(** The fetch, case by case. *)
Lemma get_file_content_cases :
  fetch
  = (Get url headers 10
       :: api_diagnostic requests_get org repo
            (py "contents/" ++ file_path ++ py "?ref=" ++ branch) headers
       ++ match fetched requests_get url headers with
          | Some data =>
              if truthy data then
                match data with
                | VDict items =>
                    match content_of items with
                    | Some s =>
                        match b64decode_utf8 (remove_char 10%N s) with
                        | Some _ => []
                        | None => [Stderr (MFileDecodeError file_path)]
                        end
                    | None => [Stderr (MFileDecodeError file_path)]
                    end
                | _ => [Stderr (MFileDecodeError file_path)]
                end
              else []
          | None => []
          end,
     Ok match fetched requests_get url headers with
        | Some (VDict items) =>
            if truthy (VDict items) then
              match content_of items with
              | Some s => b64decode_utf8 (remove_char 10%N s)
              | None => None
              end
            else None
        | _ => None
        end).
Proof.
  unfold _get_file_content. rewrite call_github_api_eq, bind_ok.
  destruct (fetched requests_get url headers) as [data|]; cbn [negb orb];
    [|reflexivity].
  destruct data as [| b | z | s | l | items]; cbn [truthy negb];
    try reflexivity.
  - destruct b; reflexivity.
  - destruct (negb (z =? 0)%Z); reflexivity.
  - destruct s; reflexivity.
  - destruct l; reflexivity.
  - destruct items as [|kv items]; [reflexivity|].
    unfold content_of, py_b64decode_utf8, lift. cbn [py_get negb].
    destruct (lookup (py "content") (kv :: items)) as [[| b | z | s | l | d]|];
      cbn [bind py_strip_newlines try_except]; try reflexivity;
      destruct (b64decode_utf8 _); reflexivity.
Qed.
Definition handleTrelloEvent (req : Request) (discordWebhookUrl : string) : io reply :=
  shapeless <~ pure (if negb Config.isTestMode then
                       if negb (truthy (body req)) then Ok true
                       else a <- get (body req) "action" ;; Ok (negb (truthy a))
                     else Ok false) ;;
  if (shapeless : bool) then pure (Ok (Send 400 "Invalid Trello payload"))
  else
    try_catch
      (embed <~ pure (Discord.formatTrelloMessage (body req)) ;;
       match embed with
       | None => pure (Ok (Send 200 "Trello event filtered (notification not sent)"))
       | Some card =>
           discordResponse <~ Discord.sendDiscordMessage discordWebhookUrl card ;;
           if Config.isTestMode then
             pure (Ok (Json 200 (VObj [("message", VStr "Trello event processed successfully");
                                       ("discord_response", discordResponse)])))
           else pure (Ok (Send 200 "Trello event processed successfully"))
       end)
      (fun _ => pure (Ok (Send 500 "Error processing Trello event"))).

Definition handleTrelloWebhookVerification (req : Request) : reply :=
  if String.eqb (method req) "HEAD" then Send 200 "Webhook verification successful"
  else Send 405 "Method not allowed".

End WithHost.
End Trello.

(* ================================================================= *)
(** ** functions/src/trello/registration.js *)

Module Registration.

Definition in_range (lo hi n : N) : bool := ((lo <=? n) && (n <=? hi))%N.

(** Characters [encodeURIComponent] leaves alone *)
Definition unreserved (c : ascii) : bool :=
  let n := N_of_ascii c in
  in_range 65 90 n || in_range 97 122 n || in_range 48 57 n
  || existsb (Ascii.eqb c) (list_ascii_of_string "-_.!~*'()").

===============

Repeat exactly the lines from the first line of the records above through the line containing "Definition handleTrelloEvent (req", both included, and nothing else.

■ Completed exercise:
(** The fetch, case by case. *)
Lemma get_file_content_cases :
  fetch
  = (Get url headers 10
       :: api_diagnostic requests_get org repo
            (py "contents/" ++ file_path ++ py "?ref=" ++ branch) headers
       ++ match fetched requests_get url headers with
          | Some data =>
              if truthy data then
                match data with
                | VDict items =>
                    match content_of items with
                    | Some s =>
                        match b64decode_utf8 (remove_char 10%N s) with
                        | Some _ => []
                        | None => [Stderr (MFileDecodeError file_path)]
                        end
                    | None => [Stderr (MFileDecodeError file_path)]
                    end
                | _ => [Stderr (MFileDecodeError file_path)]
                end
              else []
          | None => []
          end,
     Ok match fetched requests_get url headers with
        | Some (VDict items) =>
            if truthy (VDict items) then
              match content_of items with
              | Some s => b64decode_utf8 (remove_char 10%N s)
              | None => None
              end
            else None
        | _ => None
        end).
Proof.
  unfold _get_file_content. rewrite call_github_api_eq, bind_ok.
  destruct (fetched requests_get url headers) as [data|]; cbn [negb orb];
    [|reflexivity].
  destruct data as [| b | z | s | l | items]; cbn [truthy negb];
    try reflexivity.
  - destruct b; reflexivity.
  - destruct (negb (z =? 0)%Z); reflexivity.
  - destruct s; reflexivity.
  - destruct l; reflexivity.
  - destruct items as [|kv items]; [reflexivity|].
    unfold content_of, py_b64decode_utf8, lift. cbn [py_get negb].
    destruct (lookup (py "content") (kv :: items)) as [[| b | z | s | l | d]|];
      cbn [bind py_strip_newlines try_except]; try reflexivity;
      destruct (b64decode_utf8 _); reflexivity.
Qed.
Definition handleTrelloEvent (req : Request) (discordWebhookUrl : string) : io reply :=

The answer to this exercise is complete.